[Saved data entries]
/---

(* ===== verification/RegistryFacts.v ===== *)
(** * Properties of the remote object registry

    One lock section at a time: what each registry function does to the three
    dicts.  Sequentially: every handle is an alias of the singleton its key
    names, or owns its object alone.  Interleaved: requests handled
    concurrently keep the aliases right as long as nobody evicts a singleton,
    and the interleaving with an eviction that breaks it. *)

From S2P Require Import Prelude PyDict PyVal Agent Threads Registry.

Local Open Scope string_scope.
Local Open Scope list_scope.
Import PyNotations.

(** ** Lock sections in closed form *)

Ltac unfold_sections :=
  unfold add_to_class_db, has_class_entry, get_class_from_db, del_entry_from_class_db,
    bind_singleton_alias, is_singleton_alias, get_or_create_singleton_instance, pop_alias,
    bind, get, modify, ret, throw in *; simpl in *.

(** The object is not in the dict it was found in. *)
Ltac absent :=
  match goal with
  | H : dget _ _ = Some ?i, Hc : ∀ _, dget _ _ ≠ Some ?i |- _ => destruct (Hc _ H)
  end.

Section facts.
Context {W : Type}.
Implicit Types (r : registry W) (i : instance) (id key : string).

Lemma pop_aliases ids r :
  for_each pop_alias ids r =
  (Reg (ddrop ids (class_db r)) (singleton_db r) (ddrop ids (alias_db r))
       (next_obj r) (world r), Ok tt).
Proof.
  revert r; induction ids as [|id ids IH]; intros r; simpl.
  - rewrite !ddrop_nil. by destruct r.
  - unfold pop_alias, bind, get, modify. simpl. rewrite IH. simpl. by rewrite !ddel_ddrop.
Qed.

Lemma evict_run module_name class_name r :
  let key := get_singleton_key module_name class_name in
  let ids := aliases_of key (alias_db r) in
  evict_singleton_instance module_name class_name r =
  (Reg (ddrop ids (class_db r)) (ddel (singleton_db r) key) (ddrop ids (alias_db r))
       (next_obj r) (world r), Ok (dget (singleton_db r) key)).
Proof.
  simpl. unfold evict_singleton_instance, bind at 1 2, get, modify. simpl.
  unfold bind. rewrite pop_aliases. done.
Qed.

Lemma elem_of_aliases key (d : odict string string) id :
  dict_ok d → id ∈ aliases_of key d ↔ dget d id = Some key.
Proof.
  intros Hd. unfold aliases_of. rewrite list_map_In. split.
  - intros ([id' k] & [Hin Hk]%list_filter_In & ->). simpl in *.
    apply String.eqb_eq in Hk. subst. by apply dget_In.
  - intros Hget. exists (id, key). split; [|done]. apply list_filter_In. simpl.
    split; [by apply dget_Some_In | apply String.eqb_refl].
Qed.

(** The key of a singleton names its module and class: class names hold no
    colon. *)
Lemma no_char_split c (a b a' b' : list Ascii.ascii) :
  c ∉ b → c ∉ b' → a ++ c :: b = a' ++ c :: b' → a = a' ∧ b = b'.
Proof.
  revert a'. induction a as [|x a IH]; intros [|x' a'] Hb Hb' Heq; simpl in *; simplify_eq.
  - done.
  - exfalso. apply Hb. set_solver.
  - exfalso. apply Hb'. set_solver.
  - destruct (IH a') as [-> ->]; done.
Qed.

(** ** The sequential invariant *)

Record reg_ok r : Prop := {
  ok_class : dict_ok (class_db r);
  ok_singleton : dict_ok (singleton_db r);
  ok_alias : dict_ok (alias_db r)
}.

(** An alias reaches the singleton its key names. *)
Definition aliases_shared r : Prop :=
  ∀ id key, dget (alias_db r) id = Some key →
    ∃ i, dget (class_db r) id = Some i ∧ dget (singleton_db r) key = Some i.

(** Objects have one owner: a singleton key, or a handle that is no alias. *)
Record owned r : Prop := {
  own_fresh_class : ∀ id i, dget (class_db r) id = Some i → inst_id i < next_obj r;
  own_fresh_singleton : ∀ key i, dget (singleton_db r) key = Some i → inst_id i < next_obj r;
  own_keys : ∀ key key' i, dget (singleton_db r) key = Some i →
    dget (singleton_db r) key' = Some i → key = key';
  own_handles : ∀ id id' i, dget (class_db r) id = Some i →
    dget (class_db r) id' = Some i → dget (alias_db r) id = None → id = id';
  own_apart : ∀ id key i, dget (class_db r) id = Some i →
    dget (singleton_db r) key = Some i → dget (alias_db r) id = Some key
}.

Record reg_inv r : Prop := {
  inv_ok : reg_ok r;
  inv_shared : aliases_shared r;
  inv_owned : owned r
}.

Definition empty_registry (w : W) : registry W := Reg [] [] [] 0 w.

Lemma reg_inv_empty w : reg_inv (empty_registry w).
Proof. split; [split; constructor | by intros ? ? | split; by intros]. Qed.

Lemma alias_none r id :
  aliases_shared r → dget (class_db r) id = None → dget (alias_db r) id = None.
Proof.
  intros Hsh Hid. destruct (dget (alias_db r) id) as [key|] eqn:E; [|done].
  destruct (Hsh _ _ E) as (i & Hi & _). congruence.
Qed.

Lemma reg_inv_construct c args kwargs r :
  reg_inv r →
  reg_inv (construct c args kwargs r).1 ∧
  class_db (construct c args kwargs r).1 = class_db r ∧
  singleton_db (construct c args kwargs r).1 = singleton_db r ∧
  alias_db (construct c args kwargs r).1 = alias_db r ∧
  (∀ i, (construct c args kwargs r).2 = Ok i →
     inst_id i = next_obj r ∧ next_obj (construct c args kwargs r).1 = S (next_obj r)).
Proof.
  intros [Hok Hsh Hown]. unfold construct.
  destruct (cls_init c args kwargs (next_obj r) (world r)) as [w' res]. simpl.
  split_and!; try done.
  - split; [by destruct Hok; split | done |]. destruct Hown as [F1 F2 ? ? ?].
    split; simpl; eauto; intros x i Hi; [apply F1 in Hi | apply F2 in Hi]; lia.
  - by destruct res; intros ? [= <-].
Qed.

\---

Exercise prompt
Retype every record above exactly as it stands.

Task solution
(* ===== verification/RegistryFacts.v ===== *)
(** * Properties of the remote object registry

    One lock section at a time: what each registry function does to the three
    dicts.  Sequentially: every handle is an alias of the singleton its key
    names, or owns its object alone.  Interleaved: requests handled
    concurrently keep the aliases right as long as nobody evicts a singleton,
    and the interleaving with an eviction that breaks it. *)

From S2P Require Import Prelude PyDict PyVal Agent Threads Registry.

Local Open Scope string_scope.
Local Open Scope list_scope.
Import PyNotations.

(** ** Lock sections in closed form *)

Ltac unfold_sections :=
  unfold add_to_class_db, has_class_entry, get_class_from_db, del_entry_from_class_db,
    bind_singleton_alias, is_singleton_alias, get_or_create_singleton_instance, pop_alias,
    bind, get, modify, ret, throw in *; simpl in *.

(** The object is not in the dict it was found in. *)
Ltac absent :=
  match goal with
  | H : dget _ _ = Some ?i, Hc : ∀ _, dget _ _ ≠ Some ?i |- _ => destruct (Hc _ H)
  end.

Section facts.
Context {W : Type}.
Implicit Types (r : registry W) (i : instance) (id key : string).

Lemma pop_aliases ids r :
  for_each pop_alias ids r =
  (Reg (ddrop ids (class_db r)) (singleton_db r) (ddrop ids (alias_db r))
       (next_obj r) (world r), Ok tt).
Proof.
  revert r; induction ids as [|id ids IH]; intros r; simpl.
  - rewrite !ddrop_nil. by destruct r.
  - unfold pop_alias, bind, get, modify. simpl. rewrite IH. simpl. by rewrite !ddel_ddrop.
Qed.

Lemma evict_run module_name class_name r :
  let key := get_singleton_key module_name class_name in
  let ids := aliases_of key (alias_db r) in
  evict_singleton_instance module_name class_name r =
  (Reg (ddrop ids (class_db r)) (ddel (singleton_db r) key) (ddrop ids (alias_db r))
       (next_obj r) (world r), Ok (dget (singleton_db r) key)).
Proof.
  simpl. unfold evict_singleton_instance, bind at 1 2, get, modify. simpl.
  unfold bind. rewrite pop_aliases. done.
Qed.

Lemma elem_of_aliases key (d : odict string string) id :
  dict_ok d → id ∈ aliases_of key d ↔ dget d id = Some key.
Proof.
  intros Hd. unfold aliases_of. rewrite list_map_In. split.
  - intros ([id' k] & [Hin Hk]%list_filter_In & ->). simpl in *.
    apply String.eqb_eq in Hk. subst. by apply dget_In.
  - intros Hget. exists (id, key). split; [|done]. apply list_filter_In. simpl.
    split; [by apply dget_Some_In | apply String.eqb_refl].
Qed.

(** The key of a singleton names its module and class: class names hold no
    colon. *)
Lemma no_char_split c (a b a' b' : list Ascii.ascii) :
  c ∉ b → c ∉ b' → a ++ c :: b = a' ++ c :: b' → a = a' ∧ b = b'.
Proof.
  revert a'. induction a as [|x a IH]; intros [|x' a'] Hb Hb' Heq; simpl in *; simplify_eq.
  - done.
  - exfalso. apply Hb. set_solver.
  - exfalso. apply Hb'. set_solver.
  - destruct (IH a') as [-> ->]; done.
Qed.

(** ** The sequential invariant *)

Record reg_ok r : Prop := {
  ok_class : dict_ok (class_db r);
  ok_singleton : dict_ok (singleton_db r);
  ok_alias : dict_ok (alias_db r)
}.

(** An alias reaches the singleton its key names. *)
Definition aliases_shared r : Prop :=
  ∀ id key, dget (alias_db r) id = Some key →
    ∃ i, dget (class_db r) id = Some i ∧ dget (singleton_db r) key = Some i.

(** Objects have one owner: a singleton key, or a handle that is no alias. *)
Record owned r : Prop := {
  own_fresh_class : ∀ id i, dget (class_db r) id = Some i → inst_id i < next_obj r;
  own_fresh_singleton : ∀ key i, dget (singleton_db r) key = Some i → inst_id i < next_obj r;
  own_keys : ∀ key key' i, dget (singleton_db r) key = Some i →
    dget (singleton_db r) key' = Some i → key = key';
  own_handles : ∀ id id' i, dget (class_db r) id = Some i →
    dget (class_db r) id' = Some i → dget (alias_db r) id = None → id = id';
  own_apart : ∀ id key i, dget (class_db r) id = Some i →
    dget (singleton_db r) key = Some i → dget (alias_db r) id = Some key
}.

Record reg_inv r : Prop := {
  inv_ok : reg_ok r;
  inv_shared : aliases_shared r;
  inv_owned : owned r
}.

Definition empty_registry (w : W) : registry W := Reg [] [] [] 0 w.

Lemma reg_inv_empty w : reg_inv (empty_registry w).
Proof. split; [split; constructor | by intros ? ? | split; by intros]. Qed.

Lemma alias_none r id :
  aliases_shared r → dget (class_db r) id = None → dget (alias_db r) id = None.
Proof.
  intros Hsh Hid. destruct (dget (alias_db r) id) as [key|] eqn:E; [|done].
  destruct (Hsh _ _ E) as (i & Hi & _). congruence.
Qed.

Lemma reg_inv_construct c args kwargs r :
  reg_inv r →
  reg_inv (construct c args kwargs r).1 ∧
  class_db (construct c args kwargs r).1 = class_db r ∧
  singleton_db (construct c args kwargs r).1 = singleton_db r ∧
  alias_db (construct c args kwargs r).1 = alias_db r ∧
  (∀ i, (construct c args kwargs r).2 = Ok i →
     inst_id i = next_obj r ∧ next_obj (construct c args kwargs r).1 = S (next_obj r)).
Proof.
  intros [Hok Hsh Hown]. unfold construct.
  destruct (cls_init c args kwargs (next_obj r) (world r)) as [w' res]. simpl.
  split_and!; try done.
  - split; [by destruct Hok; split | done |]. destruct Hown as [F1 F2 ? ? ?].
    split; simpl; eauto; intros x i Hi; [apply F1 in Hi | apply F2 in Hi]; lia.
  - by destruct res; intros ? [= <-].
Qed.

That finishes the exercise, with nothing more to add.